Exercise —
Lines from the line with "[2^63]; a negative" to the line with "Definition time_sleep (d" in the entries below, and only those, must be output exactly, with both ends included.

::: Exercise inputs :::

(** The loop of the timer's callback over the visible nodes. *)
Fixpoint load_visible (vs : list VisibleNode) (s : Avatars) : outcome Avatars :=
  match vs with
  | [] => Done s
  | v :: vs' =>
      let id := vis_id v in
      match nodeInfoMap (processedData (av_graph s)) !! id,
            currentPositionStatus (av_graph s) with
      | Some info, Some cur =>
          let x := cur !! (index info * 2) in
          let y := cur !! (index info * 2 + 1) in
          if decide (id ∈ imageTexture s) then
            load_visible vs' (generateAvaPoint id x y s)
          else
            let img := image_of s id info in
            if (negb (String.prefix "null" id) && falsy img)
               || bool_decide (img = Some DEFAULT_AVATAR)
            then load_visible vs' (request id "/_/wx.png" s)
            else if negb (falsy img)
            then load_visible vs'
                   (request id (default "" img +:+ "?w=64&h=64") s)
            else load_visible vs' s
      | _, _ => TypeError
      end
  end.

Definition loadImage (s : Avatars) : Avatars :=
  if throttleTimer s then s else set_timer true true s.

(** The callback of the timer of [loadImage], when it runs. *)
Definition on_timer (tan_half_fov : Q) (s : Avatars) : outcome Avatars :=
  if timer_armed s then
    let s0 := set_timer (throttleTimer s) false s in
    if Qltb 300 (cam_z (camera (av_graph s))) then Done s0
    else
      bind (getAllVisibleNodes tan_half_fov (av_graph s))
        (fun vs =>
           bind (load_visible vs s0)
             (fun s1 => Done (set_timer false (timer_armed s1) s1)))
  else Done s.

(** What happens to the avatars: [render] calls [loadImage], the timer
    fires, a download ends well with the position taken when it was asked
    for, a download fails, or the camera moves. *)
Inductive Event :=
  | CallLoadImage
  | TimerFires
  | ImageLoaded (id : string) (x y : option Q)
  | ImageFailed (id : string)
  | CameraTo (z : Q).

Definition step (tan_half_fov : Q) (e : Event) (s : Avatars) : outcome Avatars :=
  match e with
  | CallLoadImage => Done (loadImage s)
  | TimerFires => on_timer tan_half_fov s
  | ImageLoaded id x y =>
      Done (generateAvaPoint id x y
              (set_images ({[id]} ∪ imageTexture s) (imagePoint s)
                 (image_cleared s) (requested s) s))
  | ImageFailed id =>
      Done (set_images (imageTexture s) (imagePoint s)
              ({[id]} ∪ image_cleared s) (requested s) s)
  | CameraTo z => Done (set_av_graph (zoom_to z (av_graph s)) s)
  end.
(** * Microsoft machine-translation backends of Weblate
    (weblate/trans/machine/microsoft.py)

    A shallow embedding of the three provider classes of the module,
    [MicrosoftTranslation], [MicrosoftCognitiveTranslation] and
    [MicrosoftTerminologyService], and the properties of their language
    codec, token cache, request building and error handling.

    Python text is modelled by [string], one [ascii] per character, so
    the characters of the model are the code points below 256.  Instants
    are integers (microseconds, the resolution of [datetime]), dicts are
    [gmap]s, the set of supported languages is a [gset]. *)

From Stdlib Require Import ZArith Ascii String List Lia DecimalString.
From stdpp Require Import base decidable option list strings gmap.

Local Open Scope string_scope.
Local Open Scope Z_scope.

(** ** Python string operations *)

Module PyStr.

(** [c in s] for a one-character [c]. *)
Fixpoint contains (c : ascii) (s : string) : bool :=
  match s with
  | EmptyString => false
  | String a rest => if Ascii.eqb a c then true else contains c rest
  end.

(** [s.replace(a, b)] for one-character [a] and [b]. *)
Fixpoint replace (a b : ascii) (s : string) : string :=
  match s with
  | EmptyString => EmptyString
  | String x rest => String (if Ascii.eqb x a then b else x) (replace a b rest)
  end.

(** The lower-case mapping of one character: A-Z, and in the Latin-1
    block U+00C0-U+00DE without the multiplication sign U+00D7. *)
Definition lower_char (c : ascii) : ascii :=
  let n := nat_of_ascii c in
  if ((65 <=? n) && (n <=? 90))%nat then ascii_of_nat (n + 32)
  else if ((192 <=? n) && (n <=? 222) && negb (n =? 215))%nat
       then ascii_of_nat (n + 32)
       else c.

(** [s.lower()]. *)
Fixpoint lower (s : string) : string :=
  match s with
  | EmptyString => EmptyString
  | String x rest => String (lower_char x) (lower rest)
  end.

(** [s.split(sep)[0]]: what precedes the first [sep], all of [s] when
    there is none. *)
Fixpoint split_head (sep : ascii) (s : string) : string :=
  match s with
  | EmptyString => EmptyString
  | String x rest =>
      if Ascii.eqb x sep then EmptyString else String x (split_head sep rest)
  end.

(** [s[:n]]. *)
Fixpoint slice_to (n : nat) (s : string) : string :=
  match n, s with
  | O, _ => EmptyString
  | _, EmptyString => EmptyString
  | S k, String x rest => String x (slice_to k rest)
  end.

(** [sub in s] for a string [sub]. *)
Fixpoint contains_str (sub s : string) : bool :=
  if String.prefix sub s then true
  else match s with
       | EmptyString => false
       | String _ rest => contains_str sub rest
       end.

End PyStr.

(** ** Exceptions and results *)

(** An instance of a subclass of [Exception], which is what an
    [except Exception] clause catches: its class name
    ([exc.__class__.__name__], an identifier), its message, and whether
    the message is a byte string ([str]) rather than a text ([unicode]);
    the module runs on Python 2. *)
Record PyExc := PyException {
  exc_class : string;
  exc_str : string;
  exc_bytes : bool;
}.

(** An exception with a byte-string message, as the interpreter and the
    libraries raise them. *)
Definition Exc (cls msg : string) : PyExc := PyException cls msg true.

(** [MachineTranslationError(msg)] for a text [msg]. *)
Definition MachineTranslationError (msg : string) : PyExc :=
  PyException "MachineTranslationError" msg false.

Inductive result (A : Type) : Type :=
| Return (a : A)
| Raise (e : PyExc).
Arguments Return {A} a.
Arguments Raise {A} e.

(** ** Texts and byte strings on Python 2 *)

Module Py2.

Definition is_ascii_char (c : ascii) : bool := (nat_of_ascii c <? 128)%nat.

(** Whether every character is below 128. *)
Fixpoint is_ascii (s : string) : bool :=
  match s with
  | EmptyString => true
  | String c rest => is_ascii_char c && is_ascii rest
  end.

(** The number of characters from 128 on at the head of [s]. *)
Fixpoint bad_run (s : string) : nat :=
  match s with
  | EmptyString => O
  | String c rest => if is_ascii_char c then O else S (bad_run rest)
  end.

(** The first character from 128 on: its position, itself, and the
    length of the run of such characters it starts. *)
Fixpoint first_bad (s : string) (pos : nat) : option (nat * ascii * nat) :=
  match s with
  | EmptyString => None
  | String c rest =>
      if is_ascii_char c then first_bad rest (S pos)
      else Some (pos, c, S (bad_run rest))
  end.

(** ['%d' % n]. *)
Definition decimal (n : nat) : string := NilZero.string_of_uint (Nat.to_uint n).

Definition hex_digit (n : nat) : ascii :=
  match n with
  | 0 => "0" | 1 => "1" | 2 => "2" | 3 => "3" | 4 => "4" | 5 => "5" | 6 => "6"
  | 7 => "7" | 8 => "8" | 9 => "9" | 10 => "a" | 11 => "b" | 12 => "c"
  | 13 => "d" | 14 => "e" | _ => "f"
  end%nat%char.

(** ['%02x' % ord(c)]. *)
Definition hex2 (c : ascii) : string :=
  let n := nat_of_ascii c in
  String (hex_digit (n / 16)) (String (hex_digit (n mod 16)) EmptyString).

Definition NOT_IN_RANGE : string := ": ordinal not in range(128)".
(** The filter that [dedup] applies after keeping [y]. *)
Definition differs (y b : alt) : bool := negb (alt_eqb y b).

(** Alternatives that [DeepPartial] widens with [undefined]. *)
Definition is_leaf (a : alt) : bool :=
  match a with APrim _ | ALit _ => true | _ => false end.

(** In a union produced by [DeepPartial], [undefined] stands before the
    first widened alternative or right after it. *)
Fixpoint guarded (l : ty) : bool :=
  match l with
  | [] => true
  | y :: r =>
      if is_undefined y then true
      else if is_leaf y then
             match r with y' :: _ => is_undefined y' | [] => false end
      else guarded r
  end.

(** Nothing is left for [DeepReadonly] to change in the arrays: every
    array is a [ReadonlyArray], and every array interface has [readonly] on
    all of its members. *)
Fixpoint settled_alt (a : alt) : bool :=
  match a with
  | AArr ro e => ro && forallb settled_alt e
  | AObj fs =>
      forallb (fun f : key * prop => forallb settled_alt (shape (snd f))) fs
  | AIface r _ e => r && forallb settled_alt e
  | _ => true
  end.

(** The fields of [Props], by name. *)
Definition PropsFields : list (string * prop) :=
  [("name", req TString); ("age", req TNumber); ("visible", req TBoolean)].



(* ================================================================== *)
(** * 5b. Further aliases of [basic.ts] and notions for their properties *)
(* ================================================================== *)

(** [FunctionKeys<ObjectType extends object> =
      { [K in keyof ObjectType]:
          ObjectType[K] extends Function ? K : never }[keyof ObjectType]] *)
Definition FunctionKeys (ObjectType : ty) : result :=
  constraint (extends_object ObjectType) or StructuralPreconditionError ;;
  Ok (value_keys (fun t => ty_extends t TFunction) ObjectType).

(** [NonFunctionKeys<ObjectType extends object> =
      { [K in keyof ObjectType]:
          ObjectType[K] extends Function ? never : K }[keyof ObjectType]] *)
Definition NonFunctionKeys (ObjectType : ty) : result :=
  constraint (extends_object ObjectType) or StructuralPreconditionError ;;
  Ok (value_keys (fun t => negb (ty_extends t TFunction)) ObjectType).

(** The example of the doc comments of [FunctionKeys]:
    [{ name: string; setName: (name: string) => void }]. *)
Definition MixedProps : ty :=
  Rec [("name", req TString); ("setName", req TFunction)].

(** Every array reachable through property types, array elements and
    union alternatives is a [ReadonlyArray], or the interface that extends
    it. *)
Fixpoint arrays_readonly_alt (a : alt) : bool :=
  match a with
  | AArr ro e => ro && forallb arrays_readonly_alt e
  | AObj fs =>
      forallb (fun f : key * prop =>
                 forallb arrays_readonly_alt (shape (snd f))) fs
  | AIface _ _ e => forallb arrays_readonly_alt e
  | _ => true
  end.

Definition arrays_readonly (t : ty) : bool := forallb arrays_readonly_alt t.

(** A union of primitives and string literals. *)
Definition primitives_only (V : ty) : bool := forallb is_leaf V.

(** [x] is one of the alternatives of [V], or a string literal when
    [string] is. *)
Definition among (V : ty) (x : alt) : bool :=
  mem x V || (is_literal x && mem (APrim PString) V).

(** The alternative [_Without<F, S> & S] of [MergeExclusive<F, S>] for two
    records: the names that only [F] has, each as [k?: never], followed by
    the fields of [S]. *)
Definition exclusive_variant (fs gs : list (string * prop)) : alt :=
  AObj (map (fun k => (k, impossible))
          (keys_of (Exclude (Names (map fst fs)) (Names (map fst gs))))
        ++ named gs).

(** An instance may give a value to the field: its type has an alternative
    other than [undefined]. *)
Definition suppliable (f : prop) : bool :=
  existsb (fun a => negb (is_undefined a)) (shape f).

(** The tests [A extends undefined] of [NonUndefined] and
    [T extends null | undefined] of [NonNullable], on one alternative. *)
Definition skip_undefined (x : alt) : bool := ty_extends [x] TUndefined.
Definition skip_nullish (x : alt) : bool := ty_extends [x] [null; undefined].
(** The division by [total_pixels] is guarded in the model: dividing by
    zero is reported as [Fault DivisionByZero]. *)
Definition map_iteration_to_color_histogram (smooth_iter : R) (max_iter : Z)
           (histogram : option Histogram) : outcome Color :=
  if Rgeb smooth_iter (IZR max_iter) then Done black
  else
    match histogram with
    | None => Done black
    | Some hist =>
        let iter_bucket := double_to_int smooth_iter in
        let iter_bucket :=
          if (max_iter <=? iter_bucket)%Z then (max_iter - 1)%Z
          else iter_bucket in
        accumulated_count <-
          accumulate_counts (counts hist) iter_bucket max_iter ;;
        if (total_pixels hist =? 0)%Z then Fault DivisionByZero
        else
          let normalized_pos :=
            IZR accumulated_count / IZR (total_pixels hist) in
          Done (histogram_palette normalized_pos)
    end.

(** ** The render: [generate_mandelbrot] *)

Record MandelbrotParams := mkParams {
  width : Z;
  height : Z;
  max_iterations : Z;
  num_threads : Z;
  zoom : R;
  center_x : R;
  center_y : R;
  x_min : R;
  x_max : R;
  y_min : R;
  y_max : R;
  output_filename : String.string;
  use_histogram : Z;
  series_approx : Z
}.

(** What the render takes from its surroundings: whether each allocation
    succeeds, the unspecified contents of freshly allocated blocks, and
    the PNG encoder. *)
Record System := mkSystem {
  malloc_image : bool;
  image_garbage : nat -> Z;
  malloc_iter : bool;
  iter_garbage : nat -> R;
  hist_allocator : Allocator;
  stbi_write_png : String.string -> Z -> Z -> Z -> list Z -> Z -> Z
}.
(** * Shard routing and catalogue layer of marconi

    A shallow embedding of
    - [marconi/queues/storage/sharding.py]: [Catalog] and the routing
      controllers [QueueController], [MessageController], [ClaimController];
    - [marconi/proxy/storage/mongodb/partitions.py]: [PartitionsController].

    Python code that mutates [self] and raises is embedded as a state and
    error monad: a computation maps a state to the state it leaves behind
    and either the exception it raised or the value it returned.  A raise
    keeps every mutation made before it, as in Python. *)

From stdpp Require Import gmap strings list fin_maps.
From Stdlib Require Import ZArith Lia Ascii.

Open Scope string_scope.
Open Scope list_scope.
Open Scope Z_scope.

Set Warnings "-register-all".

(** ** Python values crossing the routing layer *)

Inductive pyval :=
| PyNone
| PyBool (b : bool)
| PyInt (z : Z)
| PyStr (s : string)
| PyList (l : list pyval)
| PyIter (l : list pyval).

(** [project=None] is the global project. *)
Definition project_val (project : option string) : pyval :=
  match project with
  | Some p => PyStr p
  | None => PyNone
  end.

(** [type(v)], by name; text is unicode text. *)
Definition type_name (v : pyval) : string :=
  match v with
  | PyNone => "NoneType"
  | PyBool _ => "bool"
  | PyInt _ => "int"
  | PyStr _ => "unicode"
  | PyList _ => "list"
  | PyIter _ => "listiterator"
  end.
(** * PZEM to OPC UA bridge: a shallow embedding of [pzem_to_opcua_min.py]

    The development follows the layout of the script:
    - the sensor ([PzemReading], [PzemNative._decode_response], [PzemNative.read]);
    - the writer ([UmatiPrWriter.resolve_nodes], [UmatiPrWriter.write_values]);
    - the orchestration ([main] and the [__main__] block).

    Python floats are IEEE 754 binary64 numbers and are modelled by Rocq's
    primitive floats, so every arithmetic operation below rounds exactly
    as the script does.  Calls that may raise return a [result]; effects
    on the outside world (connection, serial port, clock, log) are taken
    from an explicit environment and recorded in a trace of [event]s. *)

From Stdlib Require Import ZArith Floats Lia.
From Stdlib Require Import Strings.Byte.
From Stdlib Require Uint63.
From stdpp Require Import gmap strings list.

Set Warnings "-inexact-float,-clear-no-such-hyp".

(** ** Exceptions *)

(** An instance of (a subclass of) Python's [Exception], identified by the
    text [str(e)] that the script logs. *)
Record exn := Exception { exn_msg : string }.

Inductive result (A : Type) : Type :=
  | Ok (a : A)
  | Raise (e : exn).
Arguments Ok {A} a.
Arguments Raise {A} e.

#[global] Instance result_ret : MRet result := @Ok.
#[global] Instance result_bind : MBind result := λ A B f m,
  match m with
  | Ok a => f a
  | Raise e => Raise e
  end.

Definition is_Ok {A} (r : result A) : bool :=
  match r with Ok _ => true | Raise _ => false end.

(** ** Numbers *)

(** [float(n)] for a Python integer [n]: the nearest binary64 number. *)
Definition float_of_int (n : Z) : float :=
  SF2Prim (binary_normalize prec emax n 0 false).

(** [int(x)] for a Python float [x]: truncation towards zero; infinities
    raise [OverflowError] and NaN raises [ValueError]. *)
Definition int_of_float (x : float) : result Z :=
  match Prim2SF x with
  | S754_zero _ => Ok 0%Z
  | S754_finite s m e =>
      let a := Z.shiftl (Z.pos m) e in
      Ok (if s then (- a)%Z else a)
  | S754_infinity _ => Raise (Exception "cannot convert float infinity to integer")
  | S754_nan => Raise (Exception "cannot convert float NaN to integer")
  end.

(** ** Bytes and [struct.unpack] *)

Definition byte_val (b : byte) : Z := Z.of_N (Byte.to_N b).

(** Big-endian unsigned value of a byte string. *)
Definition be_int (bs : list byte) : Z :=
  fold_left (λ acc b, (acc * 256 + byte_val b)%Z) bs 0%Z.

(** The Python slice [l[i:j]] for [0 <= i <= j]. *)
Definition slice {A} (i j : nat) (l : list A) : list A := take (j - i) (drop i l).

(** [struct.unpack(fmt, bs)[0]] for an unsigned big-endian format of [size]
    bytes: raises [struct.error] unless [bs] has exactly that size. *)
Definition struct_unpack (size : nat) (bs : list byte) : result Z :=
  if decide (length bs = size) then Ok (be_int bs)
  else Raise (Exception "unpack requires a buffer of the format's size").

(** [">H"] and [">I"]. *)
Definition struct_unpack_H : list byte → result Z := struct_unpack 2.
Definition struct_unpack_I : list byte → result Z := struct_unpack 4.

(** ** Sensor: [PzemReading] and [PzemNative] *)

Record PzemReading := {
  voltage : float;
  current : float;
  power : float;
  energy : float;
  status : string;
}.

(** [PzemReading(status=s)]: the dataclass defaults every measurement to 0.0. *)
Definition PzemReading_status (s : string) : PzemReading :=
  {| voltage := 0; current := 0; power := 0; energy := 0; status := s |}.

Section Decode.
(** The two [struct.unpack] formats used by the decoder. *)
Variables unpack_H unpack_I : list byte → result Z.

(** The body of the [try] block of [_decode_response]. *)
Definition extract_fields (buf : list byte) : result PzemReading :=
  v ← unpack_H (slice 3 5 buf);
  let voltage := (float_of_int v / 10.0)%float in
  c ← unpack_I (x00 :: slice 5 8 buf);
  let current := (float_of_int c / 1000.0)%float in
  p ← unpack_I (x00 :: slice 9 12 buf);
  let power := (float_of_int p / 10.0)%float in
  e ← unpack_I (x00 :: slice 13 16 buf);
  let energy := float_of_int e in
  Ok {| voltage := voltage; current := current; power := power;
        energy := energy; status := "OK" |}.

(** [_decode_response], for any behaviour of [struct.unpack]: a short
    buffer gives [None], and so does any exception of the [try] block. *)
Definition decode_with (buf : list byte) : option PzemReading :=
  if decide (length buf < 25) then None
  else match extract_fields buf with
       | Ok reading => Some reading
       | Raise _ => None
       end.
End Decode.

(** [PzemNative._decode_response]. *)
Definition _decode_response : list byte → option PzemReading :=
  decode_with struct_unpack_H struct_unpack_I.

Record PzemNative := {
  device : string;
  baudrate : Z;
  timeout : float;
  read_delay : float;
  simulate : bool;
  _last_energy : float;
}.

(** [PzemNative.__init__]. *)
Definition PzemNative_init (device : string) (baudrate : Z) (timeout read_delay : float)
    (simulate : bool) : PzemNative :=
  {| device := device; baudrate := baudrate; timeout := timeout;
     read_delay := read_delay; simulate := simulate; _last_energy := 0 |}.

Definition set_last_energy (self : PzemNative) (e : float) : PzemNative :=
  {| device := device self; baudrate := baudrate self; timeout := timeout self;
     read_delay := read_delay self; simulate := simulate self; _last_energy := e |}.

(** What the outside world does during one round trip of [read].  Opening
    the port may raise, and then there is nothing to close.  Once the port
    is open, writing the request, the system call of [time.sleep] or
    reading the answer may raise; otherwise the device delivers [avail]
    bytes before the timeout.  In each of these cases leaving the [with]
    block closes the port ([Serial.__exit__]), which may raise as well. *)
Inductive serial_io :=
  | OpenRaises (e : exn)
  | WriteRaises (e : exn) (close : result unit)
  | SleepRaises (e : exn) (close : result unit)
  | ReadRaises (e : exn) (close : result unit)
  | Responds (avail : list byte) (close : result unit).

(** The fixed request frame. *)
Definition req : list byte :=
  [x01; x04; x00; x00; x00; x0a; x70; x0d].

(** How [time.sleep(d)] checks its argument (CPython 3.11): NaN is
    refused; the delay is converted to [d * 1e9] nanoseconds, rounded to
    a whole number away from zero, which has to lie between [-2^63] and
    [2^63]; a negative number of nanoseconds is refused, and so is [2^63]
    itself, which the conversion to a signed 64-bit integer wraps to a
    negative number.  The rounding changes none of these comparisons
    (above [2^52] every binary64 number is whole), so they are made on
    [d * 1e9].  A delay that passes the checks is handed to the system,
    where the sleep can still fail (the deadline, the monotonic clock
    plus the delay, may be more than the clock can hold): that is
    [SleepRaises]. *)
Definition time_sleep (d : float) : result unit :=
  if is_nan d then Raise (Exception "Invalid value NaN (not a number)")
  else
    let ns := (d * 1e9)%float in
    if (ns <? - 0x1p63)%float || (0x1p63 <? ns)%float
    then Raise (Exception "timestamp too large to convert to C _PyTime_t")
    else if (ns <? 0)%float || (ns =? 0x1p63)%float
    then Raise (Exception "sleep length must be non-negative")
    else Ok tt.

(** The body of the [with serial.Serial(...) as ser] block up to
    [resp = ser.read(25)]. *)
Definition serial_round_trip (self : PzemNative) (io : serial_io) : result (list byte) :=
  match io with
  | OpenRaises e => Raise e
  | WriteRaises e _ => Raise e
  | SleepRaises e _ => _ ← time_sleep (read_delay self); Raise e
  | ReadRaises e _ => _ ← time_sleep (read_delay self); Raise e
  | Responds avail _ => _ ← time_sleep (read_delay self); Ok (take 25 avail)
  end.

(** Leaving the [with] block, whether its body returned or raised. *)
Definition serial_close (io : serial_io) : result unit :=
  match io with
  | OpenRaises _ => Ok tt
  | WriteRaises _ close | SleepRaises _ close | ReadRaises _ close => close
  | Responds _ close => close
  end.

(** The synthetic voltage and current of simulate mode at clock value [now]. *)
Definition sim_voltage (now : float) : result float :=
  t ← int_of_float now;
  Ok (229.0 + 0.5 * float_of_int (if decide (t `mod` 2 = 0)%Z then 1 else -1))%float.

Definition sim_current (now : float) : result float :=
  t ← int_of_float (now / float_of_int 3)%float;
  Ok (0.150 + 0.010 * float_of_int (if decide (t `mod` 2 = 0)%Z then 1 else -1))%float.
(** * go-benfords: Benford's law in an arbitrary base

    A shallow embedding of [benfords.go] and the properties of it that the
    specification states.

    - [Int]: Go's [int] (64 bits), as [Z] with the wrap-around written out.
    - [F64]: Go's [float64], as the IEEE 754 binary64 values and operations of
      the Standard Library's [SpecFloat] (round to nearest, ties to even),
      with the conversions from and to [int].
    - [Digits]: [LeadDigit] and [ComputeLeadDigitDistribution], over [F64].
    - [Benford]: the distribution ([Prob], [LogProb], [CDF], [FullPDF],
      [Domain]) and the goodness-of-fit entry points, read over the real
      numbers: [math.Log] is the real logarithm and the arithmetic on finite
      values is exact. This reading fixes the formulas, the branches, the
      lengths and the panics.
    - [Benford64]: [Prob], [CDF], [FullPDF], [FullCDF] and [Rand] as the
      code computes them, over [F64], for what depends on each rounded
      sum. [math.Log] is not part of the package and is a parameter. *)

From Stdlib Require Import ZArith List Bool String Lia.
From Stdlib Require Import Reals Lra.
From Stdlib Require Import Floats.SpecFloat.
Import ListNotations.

:::

Task answer —
    [2^63]; a negative number of nanoseconds is refused, and so is [2^63]
    itself, which the conversion to a signed 64-bit integer wraps to a
    negative number.  The rounding changes none of these comparisons
    (above [2^52] every binary64 number is whole), so they are made on
    [d * 1e9].  A delay that passes the checks is handed to the system,
    where the sleep can still fail (the deadline, the monotonic clock
    plus the delay, may be more than the clock can hold): that is
    [SleepRaises]. *)
Definition time_sleep (d : float) : result unit :=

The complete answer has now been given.